Outbrain Challenges the Research Community with Massive Data Set by Roy Sasson.
From the post:
Today, we are excited to announce the release of our anonymized dataset that discloses the browsing behavior of hundreds of millions of users who engage with our content recommendations. This data, which was released on the Kaggle platform, includes two billion page views across 560 sites, document metadata (such as content categories and topics), served recommendations, and clicks.
Our “Outbrain Challenge” is a call out to the research community to analyze our data and model user reading patterns, in order to predict individuals’ future content choices. We will reward the three best models with cash prizes totaling $25,000 (see full contest details below).

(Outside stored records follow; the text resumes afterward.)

(* ===== verification/Tests.v ===== *)
(** * The process tests (forktest.c, stressfs.c, schedtest.c)

    forktest fills the process table and collects every child; stressfs writes and reads files from
    five processes at once; schedtest starts processes that compute, sleep, or do both, and
    measures them in ticks. *)
From S2P Require Import Prelude Pages Sysfile Console User.

Section tests.
Context {S : Type} `{!Usys S}.

(** ** forktest.c *)
Definition N : nat := 1000.

(** Its own printf(): the string, without a format. *)
Definition print (fd : Z) (s : string) : M S unit :=
  let* _ := u_write fd (chars s) in ret tt.

(** How many times fork() worked, out of [k] more. *)
Fixpoint fork_loop (k : nat) (n : Z) : M S Z :=
  match k with
  | O => ret n
  | Datatypes.S k' =>
      let* pid := u_fork in
      if pid <? 0 then ret n else
      if pid =? 0 then u_exit else
      fork_loop k' (n + 1)
  end.
Fixpoint wait_loop (k : nat) : M S unit :=
  match k with
  | O => ret tt
  | Datatypes.S k' =>
      let* r := u_wait in
      if r <? 0 then print 1 ("wait stopped early" +:+ nl);;; u_exit else
      wait_loop k'
  end.
Definition forktest : M S unit :=
  print 1 ("fork test" +:+ nl);;;
  let* n := fork_loop N 0 in
  if n =? Z.of_nat N then print 1 ("fork claimed to work N times!" +:+ nl);;; u_exit else
  wait_loop (Z.to_nat n);;;
  let* r := u_wait in
  if negb (r =? -1) then print 1 ("wait got too many" +:+ nl);;; u_exit else
  print 1 ("fork test OK" +:+ nl).
Definition forktest_main : M S unit := forktest;;; u_exit.

(** ** stressfs.c *)

(** [for(i = 0; i < 4; i++) if(fork() > 0) break;]: the value of [i]. *)
Fixpoint stress_fork (k : nat) (i : Z) : M S Z :=
  match k with
  | O => ret i
  | Datatypes.S k' =>
      let* pid := u_fork in
      if 0 <? pid then ret i else stress_fork k' (i + 1)
  end.
Definition stress_path (i : Z) : list Z :=
  let path := chars "stressfs0" in <[8%nat := path !!! 8%nat + i]> path.
Definition stressfs_main : M S unit :=
  printf 1 ("stressfs starting" +:+ nl) [];;;
  let data := replicate 512 97 in
  let* i := stress_fork 4 0 in
  printf 1 ("write %d" +:+ nl) [KNum i];;;
  let* fd := u_open (stress_path i) (Z.lor O_CREATE O_RDWR) in
  for_each (seq 0 20) (fun _ => let* _ := u_write fd data in ret tt);;;
  let* _ := u_close fd in
  printf 1 ("read" +:+ nl) [];;;
  let* fd := u_open (stress_path i) O_RDONLY in
  for_each (seq 0 20) (fun _ => let* _ := u_read fd 512 in ret tt);;;
  let* _ := u_close fd in
  let* _ := u_wait in
  u_exit.

(** ** schedtest.c *)
Definition CPU_ITERATIONS : Z := 100000000.
Definition IO_ITERATIONS : Z := 50.
Definition MIXED_CPU_ITER : Z := 10000000.
Definition MIXED_IO_ITER : Z := 10.

Definition gettime : M S Z := u_uptime.

(** Computes on a local variable, for time only. *)
Definition cpu_round (result : Z) : Z := fold_left (fun r j => s32 (r * j)) (seqZ 1 9) result.
Definition cpu_work (iterations : Z) : M S unit :=
  let result := Z.iter iterations (fun r => let _ := cpu_round r in 1) 1 in
  ret tt.

(** The frame of the three kinds of process. *)
Definition timed (kind : string) (id : Z) (body : M S unit) : M S unit :=
  let* start := gettime in
  printf 1 ("[" +:+ kind +:+ "-%d] Iniciado en tick %d" +:+ nl) [KNum id; KNum start];;;
  body;;;
  let* stop := gettime in
  printf 1 ("[" +:+ kind +:+ "-%d] Finalizado en tick %d (duración: %d ticks)" +:+ nl)
    [KNum id; KNum stop; KNum (s32 (stop - start))].
Definition nap : M S unit := let* _ := u_sleep 1 in ret tt.
Definition cpu_bound_process (id : Z) : M S unit := timed "CPU" id (cpu_work CPU_ITERATIONS).
Definition io_bound_process (id : Z) : M S unit :=
  timed "I/O" id (for_each (seqZ 0 IO_ITERATIONS) (fun _ => nap;;; cpu_work 100000)).
Definition mixed_process (id : Z) : M S unit :=
  timed "MIX" id (for_each (seqZ 0 MIXED_IO_ITER) (fun _ => cpu_work MIXED_CPU_ITER;;; nap)).

(** [n] children that run [body]. *)
Definition spawn (n : Z) (body : Z -> M S unit) : M S unit :=
  for_each (seqZ 0 n) (fun i =>
    let* pid := u_fork in
    if pid <? 0 then printf 1 ("Error: fork fallo" +:+ nl) [];;; u_exit else
    when (pid =? 0) (body (i + 1);;; u_exit)).

Definition texts (l : list string) : M S unit := for_each l (fun s => printf 1 (s +:+ nl) []).
Definition frame : string := "========================================".
Definition schedtest_main : M S unit :=
  texts [""; frame; "PRUEBA DE SCHEDULER - xv6"; frame; "Esta prueba crea multiples procesos:";
    "- 2 procesos CPU-bound (intensivos)"; "- 3 procesos I/O-bound (interactivos)"; "- 2 procesos mixtos"; "";
    "EXPECTATIVAS:"; "Round-Robin: Todos completan ~mismo tiempo"; "MLFQ: I/O-bound completan MUCHO mas rapido"; frame; ""];;;
  let* start := gettime in
  printf 1 ("Iniciando prueba en tick %d" +:+ nl +:+ nl) [KNum start];;;
  spawn 2 cpu_bound_process;;;
  spawn 3 io_bound_process;;;
  spawn 2 mixed_process;;;
  texts [""; "Esperando a que todos los procesos terminen..."; ""];;;
  for_each (seqZ 0 7) (fun _ => let* _ := u_wait in ret tt);;;
  let* stop := gettime in
  texts [""; frame; "RESULTADOS DE LA PRUEBA"; frame];;;
  printf 1 ("Tiempo total de prueba: %d ticks" +:+ nl) [KNum (s32 (stop - start))];;;
  texts [""; "INTERPRETACION:"; "----------------------------------------"; "Round-Robin:";
    "  - Todos los procesos tardan similar"; "  - I/O-bound sufren latencia alta"; "  - Tiempo total: MAYOR"; "";
    "MLFQ (2 colas):"; "  - I/O-bound completan RAPIDO"; "  - CPU-bound completan despues"; "  - Tiempo total: MENOR";
    "  - Mejor respuesta interactiva"; frame; ""];;;
  u_exit.
End tests.

(** ** Specifications *)

(** A kernel with room for [max] children of this process: [R n out] says that [n] are there, and what
    has been written.  fork() fails when there is no room, wait() when there is no child. *)
Class Children {S} `{!Usys S} (max : Z) (R : Z -> list Z -> S -> Prop) : Prop := {
  ch_fork : forall n out s, R n out s ->
    wp u_fork (fun pid s' => if n <? max then 0 < pid /\ R (n + 1) out s' else pid = -1 /\ R n out s') s;
  ch_wait : forall n out s, R n out s ->
    wp u_wait (fun pid s' => if 0 <? n then 0 < pid /\ R (n - 1) out s' else pid = -1 /\ R n out s') s;
  ch_write : forall n out bs s, R n out s -> wp (u_write 1 bs) (fun _ s' => R n (out ++ bs) s') s
}.

(** ** Lemmas *)
Section children.
Context {S : Type} `{!Usys S} (max : Z) (R : Z -> list Z -> S -> Prop) `{!Children max R}.

Lemma print_run n out t s : R n out s -> wp (print 1 t) (fun _ => R n (out ++ chars t)) s.
Proof using Children0. intros Hs. apply wp_bind. eapply wp_mono; [|by apply (ch_write (max := max))]. intros r s' Hs'. by apply wp_ret. Qed.

Lemma fork_loop_run k n out s : R n out s -> 0 <= n <= max -> max < n + Z.of_nat k ->
  wp (fork_loop k n) (fun r s' => r = max /\ R max out s') s.
Proof using Children0.
  revert n s. induction k as [|k IH]; intros n s Hs Hn Hk; [lia|]. cbn [fork_loop]. apply wp_bind.
  eapply wp_mono; [|by apply (ch_fork (max := max))]. intros pid s' H. cbv beta in H. destruct (Z.ltb_spec n max).
  - destruct H as [Hp Hs']. rewrite (proj2 (Z.ltb_ge _ _)), (proj2 (Z.eqb_neq _ _)) by lia. apply IH; [done|lia|lia].
  - destruct H as [-> Hs']. apply wp_ret. by assert (n = max) as -> by lia.
Qed.

Lemma wait_loop_run k out s : R (Z.of_nat k) out s -> wp (wait_loop k) (fun _ => R 0 out) s.
Proof using Children0.
  revert s. induction k as [|k IH]; intros s Hs; [by apply wp_ret|]. cbn [wait_loop]. apply wp_bind.
  eapply wp_mono; [|by apply (ch_wait (max := max))]. intros pid s' H. cbv beta in H. rewrite (proj2 (Z.ltb_lt _ _)) in H by lia.
  destruct H as [Hp Hs']. rewrite (proj2 (Z.ltb_ge _ _)) by lia. apply IH. by replace (Z.of_nat (Datatypes.S k) - 1) with (Z.of_nat k) in Hs' by lia.
Qed.
End children.

(** ** Theorems *)

(** forktest.c: on a kernel that lets a process have fewer than 1000 children, refuses the next fork() and the
    wait() that has no child to wait for, forktest ends with all its children collected and reports success. *)
Theorem forktest_passes {S} `{!Usys S} max (R : Z -> list Z -> S -> Prop) `{!Children max R} out s :
  0 <= max < 1000 -> R 0 out s ->
  wp forktest (fun _ => R 0 (out ++ chars ("fork test" +:+ nl) ++ chars ("fork test OK" +:+ nl))) s.
Proof.
  intros Hmax Hs. unfold forktest. apply wp_bind. eapply wp_mono; [|by apply (print_run max)]. intros [] s1 H1.
  apply wp_bind. eapply wp_mono; [|apply (fork_loop_run max R N 0 _ s1 H1); unfold N; lia]. intros r s2 [-> H2].
  rewrite (proj2 (Z.eqb_neq _ _)) by (unfold N; lia). apply wp_bind. rewrite <- (Z2Nat.id max) in H2 by lia.
  eapply wp_mono; [|by apply (wait_loop_run max R)]. intros [] s3 H3. apply wp_bind. eapply wp_mono; [|by apply (ch_wait (max := max))].
  intros r s4 [-> H4]. cbn [Z.eqb negb]. eapply wp_mono; [|by apply (print_run max)]. intros [] s5 H5. by rewrite <- app_assoc in H5.
Qed.

(** *** Witness: a kernel with 61 free slots *)
Definition children_state : Type := Z * list Z.
#[local] Instance children_sys : Usys children_state := {|
  u_fork := fun s => if s.1 <? 61 then Done (s.1 + 3) (s.1 + 1, s.2) else Done (-1) s;
  u_exit _ := undef;
  u_wait := fun s => if 0 <? s.1 then Done (s.1 + 2) (s.1 - 1, s.2) else Done (-1) s;
  u_pipe := ret None;
  u_write _ bs := fun s => Done (Z.of_nat (length bs)) (s.1, s.2 ++ bs);
  u_read _ _ := ret None; u_close _ := ret 0; u_kill _ := ret (-1); u_exec _ _ := ret (-1); u_open _ _ := ret (-1);
  u_mknod _ _ _ := ret (-1); u_unlink _ := ret (-1); u_fstat _ := ret None; u_link _ _ := ret (-1);
  u_mkdir _ := ret (-1); u_chdir _ := ret (-1); u_dup _ := ret (-1); u_sbrk _ := ret (-1); u_sleep _ := ret 0; u_uptime := ret 0
|}.
#[local] Instance children_ok : Children (S := children_state) 61 (fun n out s => 0 <= n /\ s = (n, out)).
Proof.
  split.
  - intros n out s [Hn ->]. unfold wp. simpl. destruct (n <? 61); simpl; repeat split; lia.
  - intros n out s [Hn ->]. unfold wp. simpl. destruct (Z.ltb_spec 0 n); simpl; repeat split; lia.
  - intros n out bs s [Hn ->]. done.
Qed.
Lemma forktest_passes_witness :
  wp (S := children_state) forktest (fun _ s => s = (0, chars ("fork test" +:+ nl) ++ chars ("fork test OK" +:+ nl))) (0, []).
Proof.
  eapply wp_mono; [|apply (forktest_passes (S := children_state) 61 (fun n out s => 0 <= n /\ s = (n, out)) [] (0, []))].
  - intros [] s' [_ H]. exact H.
  - lia.
  - split; [lia|reflexivity].
Defined.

The sheer size of the data we’ve released is unprecedented on Kaggle, the competition’s platform, and is considered extraordinary for such competitions in general. Crunching all of the data may be challenging to some participants—though Outbrain does it on a daily basis.
…
The rules caution:
…
The data is anonymized. Please remember that participants are prohibited from de-anonymizing or reverse engineering data or combining the data with other publicly available information.
…
That would be a more interesting question than the ones presented for the contest.
After the 2016 U.S. presidential election we know that racists, sexists, nationalists, etc., are driven by single factors so assuming you have good tagging, what’s the problem?
Yes?
Or is human behavior is not only complex but variable?
Good luck!